**WORK TO BE COMPLETED**
The string "right" may appear in lines of the listing. Report each line where it does.

**DATA FOR REVIEW**
[Start of section]

(** The store after a pickup request. *)
Lemma pickupRequest_store (p b : option string) (now : Date) (cs : store) :
  unique_ids cs →
  (pickupRequest p b now cs).2 = cs
  ∨ ∃ l1 c l2,
      cs = l1 ++ c :: l2
      ∧ (pickupRequest p b now cs).2
        = l1 ++ assign c (pickup_updates now) :: l2
      ∧ Js.truthy p ∧ Js.truthy b
      ∧ findCardByPickupCode p b cs = Some c
      ∧ Card.status_ c ≠ picked_up.
Proof.
  intros Hu. unfold pickupRequest.
  destruct (Js.truthy p) eqn:Hp; [|by left].
  destruct (Js.truthy b) eqn:Hb; [|by left]. simpl.
  destruct (findCardByPickupCode p b cs) as [c|] eqn:Hfind; [|by left].
  case_bool_decide as Hs; [by left|]. right.
  pose proof Hfind as (Hin & _)%findCardByPickupCode_Some.
  apply list_elem_of_split in Hin as (l1 & l2 & ->).
  exists l1, c, l2. split; [done|].
  apply unique_ids_split in Hu as [? _].
  split; [by apply updateCard_at|]. done.
Qed.

(** The store after a manual email assignment. *)
Lemma setEmail_store (req : setEmailRequest) (cs : store) :
  (setEmail req cs).2 = cs
  ∨ ∃ l1 c l2 c',
      cs = l1 ++ c :: l2
      ∧ (setEmail req cs).2 = l1 ++ c' :: l2
      ∧ findCardById (se_id req) cs = Some c
      ∧ Card.status_ c = waiting_for_email
      ∧ Card.status_ c' ≠ picked_up
      ∧ Card.email c' = se_email req
      ∧ evolves c c'.
Proof.
  unfold setEmail.
  destruct (_ || _); [by left|].
  destruct (findCardById (se_id req) cs) as [c|] eqn:Hfind; [|by left].
  case_bool_decide as Hs; [|by left]. right. simpl.
  pose proof Hfind as [Hid _]%findCardById_Some.
  apply findCardById_split in Hfind as (l1 & l2 & -> & Hl1).
  rewrite <- Hid in Hl1.
  exists l1, c, l2.
  destruct (Js.truthy (Card.boxId c)) eqn:Hbox;
    destruct (Js.truthy (Card.pickupCode c)) eqn:Hcode;
    destruct (se_notify req) as [[]|]; simpl;
    repeat (rewrite updateCard_at by done);
    (eexists; split; [done|]; split; [done|]);
    (split; [done|]);
    (split; [done|]); (split; [by simpl; rewrite ?Hs|]);
    (split; [done|]);
    (repeat split; simpl; rewrite ?Hs; simpl; try done; try lia;
     rewrite ?Hbox, ?Hcode; try (intros [[]|H]; by try destruct H)).
Qed.

(** Every handler takes a step of the lifecycle. *)
Theorem handle_step (r : request) (cs : store) :
  unique_ids cs → fresh_id r cs → step cs (handle r cs).2.
Proof.
  intros Hu Hfresh. destruct r as [req|req|p b now|id|req]; simpl in *.
  - destruct (foundCardPhoto_store req cs Hfresh)
      as [->|(new & -> & Hid & Hs & Hbox & Hcode)]; [constructor|].
    apply step_create; [by rewrite Hid|done|].
    unfold code_issued. rewrite Hbox, Hcode.
    destruct (or_null_cases (ph_boxId req)) as [[Ht ->]|[_ ->]]; [|done].
    intros _. destruct (Js.truthy (ph_boxId req)); [|done].
    apply generatePickupCode_truthy.
  - destruct (foundCardRedid_store req cs Hfresh)
      as [->|(new & -> & Hid & Hs & Hbox & Hcode)]; [constructor|].
    apply step_create; [by rewrite Hid|done|].
    unfold code_issued. rewrite Hcode. intros _.
    apply generatePickupCode_truthy.
  - destruct (pickupRequest_store p b now cs Hu)
      as [->|(l1 & c & l2 & -> & -> & Hp & Hb & Hfind & Hs)]; [constructor|].
    pose proof Hfind as (_ & Hcp & Hcb)%findCardByPickupCode_Some.
    apply step_pickup; rewrite ?Hcp, ?Hcb; done.
  - constructor.
  - destruct (setEmail_store req cs)
      as [->|(l1 & c & l2 & c' & -> & -> & _ & Hs & Hs' & _ & Hev)];
      [constructor|].
    by apply (step_edit _ l1 c l2 c').
Qed.

End Refinement.

(** ** Sequences of requests *)

Section Traces.
Import CardsStore Routes Lifecycle.

Lemma run_app (rs1 rs2 : list request) (cs : store) :
  run (rs1 ++ rs2) cs = run rs2 (run rs1 cs).
Proof. revert cs. induction rs1 as [|r rs1 IH]; intros cs; simpl; auto. Qed.

Lemma fresh_ids_app (rs1 rs2 : list request) (cs : store) :
  fresh_ids (rs1 ++ rs2) cs ↔ fresh_ids rs1 cs ∧ fresh_ids rs2 (run rs1 cs).
Proof.
  revert cs. induction rs1 as [|r rs1 IH]; intros cs; simpl; [tauto|].
  rewrite IH. tauto.
Qed.

(** Induction along a sequence of requests: a property of the store that
    every step of the lifecycle keeps holds after the sequence. *)
Lemma run_invariant (P : store → Prop) :
  (∀ cs cs', unique_ids cs → P cs → step cs cs' → P cs') →
  ∀ rs cs, unique_ids cs → fresh_ids rs cs → P cs →
           P (run rs cs) ∧ unique_ids (run rs cs).
Proof.
  intros HP rs. induction rs as [|r rs IH]; intros cs Hu Hf Hcs; simpl.
  - done.
  - destruct Hf as [Hr Hrs].
    pose proof (handle_step r cs Hu Hr) as Hstep.
    apply IH; [by eapply step_unique_ids|done|by eapply HP].
Qed.

Lemma run_unique_ids (rs : list request) (cs : store) :
  unique_ids cs → fresh_ids rs cs → unique_ids (run rs cs).
Proof. intros Hu Hf. by apply (run_invariant (λ _, True)). Qed.

(** A stored card stays stored under its id, and evolves. *)
Lemma run_find (rs : list request) (cs : store) (i : string) (c : Card.t) :
  unique_ids cs → fresh_ids rs cs → findCardById i cs = Some c →
  ∃ c', findCardById i (run rs cs) = Some c' ∧ evolves c c'.
Proof.
  intros Hu Hf Hfind.
  apply (run_invariant
    (λ s, ∃ c', findCardById i s = Some c' ∧ evolves c c')); [|done..|].
  - intros s s' _ (c1 & Hc1 & Hev) Hstep.
    destruct (step_find s s' i c1 Hstep Hc1) as (c2 & ? & ?).
    exists c2. split; [done|]. by eapply evolves_trans.
  - exists c. split; [done|apply evolves_refl].
Qed.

[End of section]

**FINISHED TASK**
  case_bool_decide as Hs; [by left|]. right.
  case_bool_decide as Hs; [|by left]. right. simpl.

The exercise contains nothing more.